The aim of this study was to determine the prevalence of sleep-disordered breathing (SDB) in a South Asian and a Caucasian population and to compare the cardiovascular risk factors in those with SDB within these ethnic groups and determine if SDB is independently associated with the metabolic syndrome and markers of inflammation.

METHODS

A total of 1,598 participants within a U.K. multiethnic population underwent an oral glucose tolerance test, completed the Berlin Sleep Questionnaire, and provided anthropometric data and fasting bloods. Metabolic syndrome was classified according to National Cholesterol Education Program Adult Treatment Panel III criteria.

RESULTS

The prevalence of SDB was 28.3% and did not differ between the two ethnic groups.

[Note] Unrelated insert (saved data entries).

(** Matches the literal [lit] at the start of [s] without regard to case
    and returns what follows it. *)
Fixpoint match_ci (lit s : string) : option string :=
  match lit, s with
  | EmptyString, _ => Some s
  | String a lit', String b s' =>
      if Ascii.eqb (upper_char a) (upper_char b) then match_ci lit' s' else None
  | String _ _, EmptyString => None
  end.

(** The anchor [$] of Python's [re]: the end of the text, or the position
    before a line feed that ends the text. *)
Definition at_dollar (s : string) : bool :=
  match s with
  | EmptyString => true
  | String c EmptyString => Ascii.eqb c "010"%char
  | _ => false
  end.

(** [re.match(r"(?i)^lit$", s)]. *)
Definition match_word_ci (lit s : string) : bool :=
  match match_ci lit s with
  | Some rest => at_dollar rest
  | None => false
  end.

(** [re.match(r"(?i)^w1\s*w2$", s)]: the two words, any white space
    between them. *)
Definition match_two_words_ci (w1 w2 s : string) : bool :=
  match match_ci w1 s with
  | Some rest => match_word_ci w2 (lstrip rest)
  | None => false
  end.


(** [re.match(r"^\d{4}$", s)]. *)
Definition match_year (s : string) : bool :=
  match s with
  | String a (String b (String c (String d rest))) =>
      isdigit a && isdigit b && isdigit c && isdigit d && at_dollar rest
  | _ => false
  end.

(** [int(s)] on a text accepted by [match_year]: the four digits. *)
Definition year_value (s : string) : Z := digits_value (take_digits s).

(** [str.replace] of the pattern [\.0$] by the empty text, on a text
    without trailing white space: a final [.0] is removed. *)
Fixpoint strip_dot_zero (s : string) : string :=
  match s with
  | EmptyString => EmptyString
  | String c t => if String.eqb s ".0" then EmptyString else String c (strip_dot_zero t)
  end.

(** Decimal text of an integer, as [str] prints it. *)
Definition of_Z (z : Z) : string := NilZero.string_of_int (Z.to_int z).

End Text.

(* ================================================================== *)
(** ** Cells and frames *)

Inductive cell : Type :=
| NaN
| Int (z : Z)
| Flt (q : Q)
| Str (s : string).

Definition row : Type := list cell.

Record DataFrame : Type := mkDataFrame {
  columns : list string;
  rows : list row
}.

(** Every row has one cell per column. *)
Definition rectangular (df : DataFrame) : Prop :=
  Forall (fun r : row => List.length r = List.length (columns df)) (rows df).

(** [notna] on a cell. *)
Definition notna (c : cell) : bool :=
  match c with NaN => false | _ => true end.

Definition get (r : row) (j : nat) : cell := nth j r NaN.

(** Sequencing of steps that may raise. *)
Definition bind {A B : Type} (m : option A) (k : A -> option B) : option B :=
  match m with
  | Some a => k a
  | None => None
  end.

Notation "x <- m ;; k" := (bind m (fun x => k))
  (at level 61, m at next level, right associativity).

(** The library routines the cleaning code calls on single values. *)
Class Pandas : Type := {
  (** [pd.to_numeric] on a text: the number it denotes, if any. *)
  parse_number : string -> option Q;
  (** [str(x)] on a float. *)
  float_str : Q -> string
}.

Section Cleaning.

Context {lib : Pandas}.

(** [astype(str)] on a cell: texts are kept, a missing value prints as
    [nan]. *)
Definition astype_str (c : cell) : string :=
  match c with
  | NaN => "nan"
  | Int z => Text.of_Z z
  | Flt q => float_str q
  | Str s => s
  end.

(** [pd.to_numeric(errors="coerce")] on a cell; [None] is the missing
    value it leaves where nothing can be read. *)
Definition to_numeric (c : cell) : option Q :=
  match c with
  | NaN => None
  | Int z => Some (inject_Z z)
  | Flt q => Some q
  | Str s => parse_number s
  end.

(** [astype(int)] on a finite number: truncation towards zero. *)
Definition astype_int (q : Q) : Z := Z.quot (Qnum q) (Z.pos (Qden q)).

(** [.apply(pd.to_numeric, errors="coerce").fillna(0).astype(int)] on one
    cell. *)
Definition coerce_int (c : cell) : cell :=
  Int (astype_int (match to_numeric c with Some q => q | None => 0%Q end)).

(** [.apply(pd.to_numeric, errors="coerce").fillna(0)] on one cell. *)
Definition coerce_num (c : cell) : cell :=
  Flt (match to_numeric c with Some q => q | None => 0%Q end).

(** [pd.to_numeric(errors="coerce")] on one cell, as a cell. *)
Definition numeric_cell (c : cell) : cell :=
  match to_numeric c with Some q => Flt q | None => NaN end.

(** Numeric value of a cell in a sum ([fillna(0)], or [sum] skipping
    missing values). *)
Definition cell_value (c : cell) : Q :=
  match c with
  | Int z => inject_Z z
  | Flt q => q
  | _ => 0%Q
  end.

(** *** Column and row selection *)

(** Position of the first column labelled [name]. *)
Fixpoint col_index (name : string) (cols : list string) : option nat :=
  match cols with
  | [] => None
  | c :: t => if String.eqb c name then Some O else option_map S (col_index name t)
  end.

(** Keeps the entries of [l] whose flag in [mask] is set. *)
Fixpoint select {A : Type} (mask : list bool) (l : list A) : list A :=
  match mask, l with
  | b :: m, x :: t => if b then x :: select m t else select m t
  | _, _ => []
  end.

Definition select_columns (mask : list bool) (df : DataFrame) : DataFrame :=
  {| columns := select mask (columns df);
     rows := map (select mask) (rows df) |}.

Definition filter_rows (p : row -> bool) (df : DataFrame) : DataFrame :=
  {| columns := columns df; rows := filter p (rows df) |}.

(** [dropna(how="all")]: drops the rows whose cells are all missing. *)
Definition dropna_rows (df : DataFrame) : DataFrame :=
  filter_rows (existsb notna) df.

(** Column [j] has a value in some row. *)
Definition column_has_value (rs : list row) (j : nat) : bool :=
  existsb (fun r => notna (get r j)) rs.

(** [dropna(axis=1, how="all")]: drops the columns that hold no value in
    any row (all of them when there is no row). *)
Definition dropna_cols (df : DataFrame) : DataFrame :=
  select_columns
    (map (column_has_value (rows df)) (seq 0 (List.length (columns df)))) df.

(** [df.iloc[:, :n]; df.columns = names]. *)
Definition take_columns (n : nat) (names : list string) (df : DataFrame) : DataFrame :=
  {| columns := names; rows := map (firstn n) (rows df) |}.

(** Applies [f] to the cell at position [j] of a row. *)
Fixpoint update_at (j : nat) (f : cell -> cell) (r : row) : row :=
  match r, j with
  | [], _ => []
  | c :: t, O => f c :: t
  | c :: t, S j' => c :: update_at j' f t
  end.

Definition map_column (j : nat) (f : cell -> cell) (df : DataFrame) : DataFrame :=
  {| columns := columns df; rows := map (update_at j f) (rows df) |}.

(** Applies [f] to the cells of every column whose label is not [key]:
    [cols = [c for c in df.columns if c != key]; df[cols] = f(df[cols])]. *)
Fixpoint map_except (key : string) (f : cell -> cell)
    (cols : list string) (r : row) : row :=
  match cols, r with
  | n :: cols', c :: r' =>
      (if String.eqb n key then c else f c) :: map_except key f cols' r'
  | _, _ => r
  end.

Definition coerce_except (key : string) (f : cell -> cell) (df : DataFrame) : DataFrame :=
  {| columns := columns df; rows := map (map_except key f (columns df)) (rows df) |}.

(** [df[key].astype(str).str.strip()] on the key cell. *)
Definition strip_cell (c : cell) : cell := Str (Text.strip (astype_str c)).

(** [Series.str.contains(pat, case=False, na=False)] for a pattern that is
    an alternation of literals: some literal occurs in the text, whatever
    the case; a cell that is not a text gives [False]. *)
Definition str_contains_any (tokens : list string) (c : cell) : bool :=
  match c with
  | Str s => existsb (fun t => Text.contains_ci t s) tokens
  | _ => false
  end.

South Asians with SDB had a higher body fat percentage (38.4±10% vs. 35.6±9%, P=0.016), glycosylated hemoglobin (5.6±0.5% vs. 5.6±0.5%, P=0.001) and lower high-density lipoprotein cholesterol (1.21±0.23 mmol/L vs. 1.29±0.34 mmol/L, P=0.002) compared to Caucasians with SDB, who were older (59.6±8.6 years vs. 50.4±10.3 years, P<0.001) and had higher systolic blood pressure (139.8±18.5 mmHg vs. 131.7±18.6 mmHg, P<0.001). SDB was associated with metabolic syndrome after adjustment for age, gender, ethnicity, and waist circumference (odds ratio=1.54, 95% confidence interval 1.12-2.09, P=0.01). There was no independent association between SDB and markers of inflammation.

CONCLUSION

The relationship between SDB and metabolic syndrome is not driven via the inflammatory pathway. The prevalence of SDB is significantly higher in those with metabolic syndrome although these South Asians had a greater cardiovascular disease (CVD) risk profile the relationship is independent of ethnicity. Routine screening for SDB within primary/secondary care may have a role in the prevention of CVD and type 2 diabetes mellitus.